Lemma sub_class_filter (p : char -> bool) (s : str) :
  forall prev, sub_from (Cls p) [] prev 0 s = filter (fun c => negb (p c)) s.
Proof.
  induction s as [|c s IH]; intros prev; simpl; [reflexivity|].
  unfold match_len. simpl. destruct (p c); simpl; rewrite IH; reflexivity.
Qed.

Lemma plus_run_span (p : char -> bool) (s : str) :
  forall n,
    plus_run p s n (fun _ _ m => Some m)
    = match span p s with
      | O => None
      | S j => Some (n + S j)%nat
      end.
Proof.
  induction s as [|c s IH]; intros n; simpl; [reflexivity|].
  destruct (p c); [|reflexivity].
  rewrite IH. destruct (span p s); f_equal; lia.
Qed.

Lemma match_len_plus (p : char -> bool) (prev : option char) (s : str) :
  match_len (Plus p) prev s
  = match span p s with O => None | S j => Some (S j) end.
Proof. unfold match_len. simpl. apply plus_run_span. Qed.

Lemma sub_spaces_collapse (s : str) :
  (forall prev, sub_from (Plus isspace) (lit " ") prev (span isspace s) s
                = collapse true s)
  /\ (forall prev, sub_from (Plus isspace) (lit " ") prev 0 s
                   = collapse false s).
Proof.
  induction s as [|c s [IHa IHb]]; [split; reflexivity|].
  split; intros prev.
  - simpl span. simpl collapse. destruct (isspace c) eqn:Hc.
    + simpl. apply IHa.
    + simpl. rewrite match_len_plus. simpl. rewrite Hc. rewrite IHb.
      reflexivity.
  - simpl. rewrite match_len_plus. simpl. destruct (isspace c) eqn:Hc.
    + rewrite IHa. reflexivity.
    + rewrite IHb. reflexivity.
Qed.

Lemma re_sub_spaces (s : str) :
  re_sub (Plus isspace) (lit " ") s = collapse false s.
Proof. apply (proj2 (sub_spaces_collapse s)). Qed.

Lemma re_sub_symbols (s : str) :
  re_sub (Cls is_symbol) [] s = filter (fun c => negb (is_symbol c)) s.
Proof. apply sub_class_filter. Qed.

Lemma replace_single (c : char) (r s : str) :
  replace [c] r s = flat_map (fun x => if (c =? x)%N then r else [x]) s.
Proof.
  unfold replace. induction s as [|x s IH]; simpl; [reflexivity|].
  rewrite andb_true_r. destruct (c =? x)%N; simpl; rewrite IH; reflexivity.
Qed.

(** ** Whitespace normal form *)

Lemma isspace_space : isspace 32 = true.
Proof. reflexivity. Qed.

Lemma collapse_fixed (s : str) :
  forall b, ws_normal b s -> collapse b s = s.
Proof.
  induction s as [|c s IH]; intros b H; simpl in *; [reflexivity|].
  destruct (isspace c).
  - destruct H as (Hc & Hb & Hs). subst b c. rewrite (IH true Hs). reflexivity.
  - rewrite (IH false H). reflexivity.
Qed.

Lemma collapse_normal (s : str) :
  forall b, ws_normal b (collapse b s).
Proof.
  induction s as [|c s IH]; intros b; simpl; [exact I|].
  destruct (isspace c) eqn:Hc.
  - destruct b.
    + apply IH.
    + change (ws_normal false (32%N :: collapse true s)) with
        (if isspace 32 then 32%N = 32%N /\ false = false
                             /\ ws_normal true (collapse true s)
         else ws_normal false (collapse true s)).
      rewrite isspace_space. repeat split. apply IH.
  - simpl. rewrite Hc. apply IH.
Qed.

Lemma ws_normal_lstrip (s : str) :
  forall b b', ws_normal b s -> ws_normal b' (lstrip s).
Proof.
  induction s as [|c s IH]; intros b b' H; simpl in *; [exact I|].
  destruct (isspace c) eqn:Hc.
  - destruct H as (_ & _ & Hs). apply (IH true b' Hs).
  - simpl. rewrite Hc. exact H.
Qed.

Lemma ws_normal_rstrip (s : str) :
  forall b, ws_normal b s -> ws_normal b (rstrip s).
Proof.
  induction s as [|c s IH]; intros b H; simpl in *; [exact I|].
  destruct (isspace c) eqn:Hc.
  - destruct H as (Hc32 & Hb & Hs). specialize (IH true Hs).
    destruct (rstrip s) as [|x r]; [exact I|].
    simpl. rewrite Hc. repeat split; assumption.
  - specialize (IH false H).
    destruct (rstrip s) as [|x r]; simpl; rewrite Hc; [exact I|exact IH].
Qed.

Lemma lstrip_idem (s : str) : lstrip (lstrip s) = lstrip s.
Proof.
  induction s as [|c s IH]; simpl; [reflexivity|].
  destruct (isspace c) eqn:Hc; [exact IH|]. simpl. rewrite Hc. reflexivity.
Qed.

Lemma rstrip_idem (s : str) : rstrip (rstrip s) = rstrip s.
Proof.
  induction s as [|c s IH]; simpl; [reflexivity|].
  destruct (rstrip s) as [|x r] eqn:Hr.
  - destruct (isspace c) eqn:Hc; simpl; [reflexivity|]. rewrite Hc. reflexivity.
  - change (rstrip (c :: x :: r)) with
      (match rstrip (x :: r) with
       | [] => if isspace c then [] else [c]
       | y :: r' => c :: y :: r'
       end).
    rewrite IH. reflexivity.
Qed.

Lemma lstrip_rstrip (s : str) : lstrip s = s -> lstrip (rstrip s) = rstrip s.
Proof.
  destruct s as [|c s]; simpl; [reflexivity|].
  destruct (isspace c) eqn:Hc.
  - intros H. exfalso.
    assert (Hlen : (List.length (lstrip s) <= List.length s)%nat).
    { clear. induction s as [|x s IH]; simpl; [lia|].
      destruct (isspace x); simpl; lia. }
    rewrite H in Hlen. simpl in Hlen. lia.
  - intros _. destruct (rstrip s); simpl; rewrite Hc; reflexivity.
Qed.

Lemma strip_idem (s : str) : strip (strip s) = strip s.
Proof.
  unfold strip. rewrite (lstrip_rstrip (lstrip s) (lstrip_idem s)).
  apply rstrip_idem.
Qed.

(** ** Predicates kept by every step of the cleaner *)

Lemma Forall_lstrip (P : char -> Prop) (s : str) :
  Forall P s -> Forall P (lstrip s).
Proof.
  induction 1 as [|c s Hc Hs IH]; simpl; [constructor|].
  destruct (isspace c); [exact IH|constructor; assumption].
Qed.

Lemma Forall_rstrip (P : char -> Prop) (s : str) :
  Forall P s -> Forall P (rstrip s).
Proof.
  induction 1 as [|c s Hc Hs IH]; simpl; [constructor|].
  destruct (rstrip s).
  - destruct (isspace c); constructor; [assumption|constructor].
  - constructor; assumption.
Qed.

Lemma Forall_strip (P : char -> Prop) (s : str) :
  Forall P s -> Forall P (strip s).
Proof. intros H. apply Forall_rstrip, Forall_lstrip, H. Qed.

Lemma Forall_collapse (P : char -> Prop) (s : str) :
  P 32%N -> Forall P s -> forall b, Forall P (collapse b s).
Proof.
  intros H32. induction 1 as [|c s Hc Hs IH]; intros b; simpl; [constructor|].
  destruct (isspace c).
  - destruct b; [apply IH|constructor; [exact H32|apply IH]].
  - constructor; [exact Hc|apply IH].
Qed.

Lemma Forall_replace_single (P : char -> Prop) (c : char) (r s : str) :
  Forall P r -> Forall P s -> Forall P (replace [c] r s).
Proof.
  intros Hr Hs. rewrite replace_single. apply Forall_flat_map.
  eapply Forall_impl; [|exact Hs]. intros x Hx. simpl.
  destruct (c =? x)%N; [exact Hr|constructor; [exact Hx|constructor]].
Qed.

Lemma Forall_fold_accents (P : char -> Prop) (tbl : list (str * str)) :
  single_keys tbl ->
  Forall (fun e => Forall P (snd e)) tbl ->
  forall s, Forall P s -> Forall P (fold_accents tbl s).
Proof.
  unfold fold_accents. induction tbl as [|e tbl IH]; intros Hk Ho s Hs; simpl.
  - exact Hs.
  - destruct e as [k r]. inversion Hk as [|? ? [c Hc] Hk']; subst.
    inversion Ho as [|? ? Hr Ho']; subst. simpl in Hc, Hr. subst k.
    apply IH; try assumption.
    apply Forall_replace_single; assumption.
Qed.

(** ** The accent table *)

Lemma key_in_app (a b : list (str * str)) (c : char) :
  key_in (a ++ b) c = key_in a c || key_in b c.
Proof. unfold key_in. apply existsb_app. Qed.

Lemma replace_absent (c : char) (r s : str) :
  Forall (fun x => x <> c) s -> replace [c] r s = s.
Proof.
  rewrite replace_single. induction 1 as [|x s Hx Hs IH]; simpl; [reflexivity|].
  destruct (N.eqb_spec c x); [congruence|]. simpl. rewrite IH. reflexivity.
Qed.

Lemma fold_accents_fixed (tbl : list (str * str)) :
  single_keys tbl ->
  forall s, Forall (fun x => key_in tbl x = false) s -> fold_accents tbl s = s.
Proof.
  unfold fold_accents. induction tbl as [|e tbl IH]; intros Hk s Hs; simpl.
  - reflexivity.
  - destruct e as [k r]. inversion Hk as [|? ? [c Hc] Hk']; subst.
    simpl in Hc. subst k. simpl fst. simpl snd.
    rewrite replace_absent.
    + apply IH; [assumption|]. eapply Forall_impl; [|exact Hs].
      intros x Hx. unfold key_in in *. cbn [existsb fst] in Hx.
      apply orb_false_iff in Hx. apply Hx.
    + eapply Forall_impl; [|exact Hs]. intros x Hx Heq. subst x.
      unfold key_in in Hx. cbn [existsb fst] in Hx.
      rewrite str_eqb_refl in Hx. discriminate.
Qed.

Lemma fold_accents_removes (todo : list (str * str)) :
  forall done s,
    single_keys todo ->
    Forall (fun e => Forall (fun x => key_in (done ++ todo) x = false) (snd e))
           todo ->
    Forall (fun x => key_in done x = false) s ->
    Forall (fun x => key_in (done ++ todo) x = false) (fold_accents todo s).
Proof.
  unfold fold_accents.
  induction todo as [|e todo IH]; intros done s Hk Ho Hs; simpl.
  - rewrite app_nil_r. exact Hs.
  - destruct e as [k r]. inversion Hk as [|? ? [c Hc] Hk']; subst.
    inversion Ho as [|? ? Hr Ho']; subst. simpl in Hc, Hr. subst k.
    assert (E : forall (l : list (str * str)) x t,
               l ++ x :: t = (l ++ [x]) ++ t)
      by (intros; rewrite <- app_assoc; reflexivity).
    rewrite E in *. clear E.
    apply IH; try assumption. simpl fst. simpl snd.
    rewrite replace_single. apply Forall_flat_map.
    eapply Forall_impl; [|exact Hs]. intros x Hx. simpl.
    destruct (N.eqb_spec c x) as [Heq|Hne].
    + eapply Forall_impl; [|exact Hr]. intros y Hy. simpl in Hy.
      rewrite key_in_app in Hy. apply orb_false_iff in Hy. apply Hy.
    + constructor; [|constructor]. rewrite key_in_app, Hx.
      unfold key_in. cbn [existsb fst orb]. rewrite orb_false_r.
      apply str_eqb_neq. congruence.
Qed.

Lemma replacements_single_keys : single_keys replacements.
Proof.
  unfold single_keys, replacements.
  repeat (constructor; [eexists; reflexivity|]). constructor.
Qed.

Lemma replacements_outputs :
  Forall (fun e => Forall (fun x => key_in replacements x = false) (snd e))
         replacements
  /\ Forall (fun e => Forall (fun x => is_symbol x = false) (snd e))
            replacements.
Proof.
  split; unfold replacements;
    repeat (constructor; [repeat (constructor; [reflexivity|]); constructor|]);
    constructor.
Qed.

(** ** Idempotence of the cleaner *)

Lemma clean_is_normal (x : str) (a : bool) : clean_normal a (clean_address_text x a).
Proof.
  destruct x as [|c x].
  - simpl. repeat split; constructor.
  - unfold clean_address_text.
    set (y := re_sub (Cls is_symbol) [] (c :: x)).
    assert (Hy : Forall (fun c => is_symbol c = false) y).
    { unfold y. rewrite re_sub_symbols. apply Forall_forall. intros z Hz.
      apply filter_In in Hz. destruct Hz as [_ Hz].
      apply negb_true_iff in Hz. exact Hz. }
    clearbody y. destruct replacements_outputs as [Hkeys Hsyms].
    repeat split.
    + apply Forall_strip. rewrite re_sub_spaces.
      apply Forall_collapse; [reflexivity|].
      destruct a; [|exact Hy].
      apply Forall_fold_accents;
        [apply replacements_single_keys|exact Hsyms|exact Hy].
    + intros Ha. subst a. apply Forall_strip. rewrite re_sub_spaces.
      apply Forall_collapse; [reflexivity|].
      apply (fold_accents_removes replacements [] y);
        [apply replacements_single_keys|exact Hkeys|].
      apply Forall_forall. intros; reflexivity.
    + rewrite re_sub_spaces. unfold strip.
      apply ws_normal_rstrip. apply ws_normal_lstrip with (b := false).
      apply collapse_normal.
    + apply strip_idem.
Qed.

Lemma clean_fixes_normal (y : str) (a : bool) :
  clean_normal a y -> clean_address_text y a = y.
Proof.
  intros (Hsym & Hkey & Hws & Hstrip).
  destruct y as [|c y]; [reflexivity|].
  unfold clean_address_text.
  assert (H1 : re_sub (Cls is_symbol) [] (c :: y) = c :: y).
  { rewrite re_sub_symbols. apply forallb_filter_id.
    apply forallb_forall. intros z Hz.
    rewrite Forall_forall in Hsym. rewrite (Hsym z Hz). reflexivity. }
  rewrite H1.
  assert (H2 : (if a then fold_accents replacements (c :: y) else c :: y)
               = c :: y).
  { destruct a; [|reflexivity].
    apply fold_accents_fixed; [apply replacements_single_keys|].
    apply Hkey. reflexivity. }
  rewrite H2. rewrite re_sub_spaces. rewrite (collapse_fixed _ _ Hws).
  exact Hstrip.
Qed.

(** C7. [clean_address_text] is idempotent: cleaning a cleaned text with
    the same [aggressive] flag gives the cleaned text again, for every
    text and both values of the flag. *)
Theorem clean_address_text_idempotent (x : str) (a : bool) :
  clean_address_text (clean_address_text x a) a = clean_address_text x a.
Proof. apply clean_fixes_normal, clean_is_normal. Qed.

##############################

All lines above from the one holding "- constructor; assumption." to the one holding "(** ** The accent table *)", inclusive, are to be copied exactly; no other line is wanted.

  - constructor; assumption.
Qed.

Lemma Forall_strip (P : char -> Prop) (s : str) :
  Forall P s -> Forall P (strip s).
Proof. intros H. apply Forall_rstrip, Forall_lstrip, H. Qed.

Lemma Forall_collapse (P : char -> Prop) (s : str) :
  P 32%N -> Forall P s -> forall b, Forall P (collapse b s).
Proof.
  intros H32. induction 1 as [|c s Hc Hs IH]; intros b; simpl; [constructor|].
  destruct (isspace c).
  - destruct b; [apply IH|constructor; [exact H32|apply IH]].
  - constructor; [exact Hc|apply IH].
Qed.

Lemma Forall_replace_single (P : char -> Prop) (c : char) (r s : str) :
  Forall P r -> Forall P s -> Forall P (replace [c] r s).
Proof.
  intros Hr Hs. rewrite replace_single. apply Forall_flat_map.
  eapply Forall_impl; [|exact Hs]. intros x Hx. simpl.
  destruct (c =? x)%N; [exact Hr|constructor; [exact Hx|constructor]].
Qed.

Lemma Forall_fold_accents (P : char -> Prop) (tbl : list (str * str)) :
  single_keys tbl ->
  Forall (fun e => Forall P (snd e)) tbl ->
  forall s, Forall P s -> Forall P (fold_accents tbl s).
Proof.
  unfold fold_accents. induction tbl as [|e tbl IH]; intros Hk Ho s Hs; simpl.
  - exact Hs.
  - destruct e as [k r]. inversion Hk as [|? ? [c Hc] Hk']; subst.
    inversion Ho as [|? ? Hr Ho']; subst. simpl in Hc, Hr. subst k.
    apply IH; try assumption.
    apply Forall_replace_single; assumption.
Qed.

(** ** The accent table *)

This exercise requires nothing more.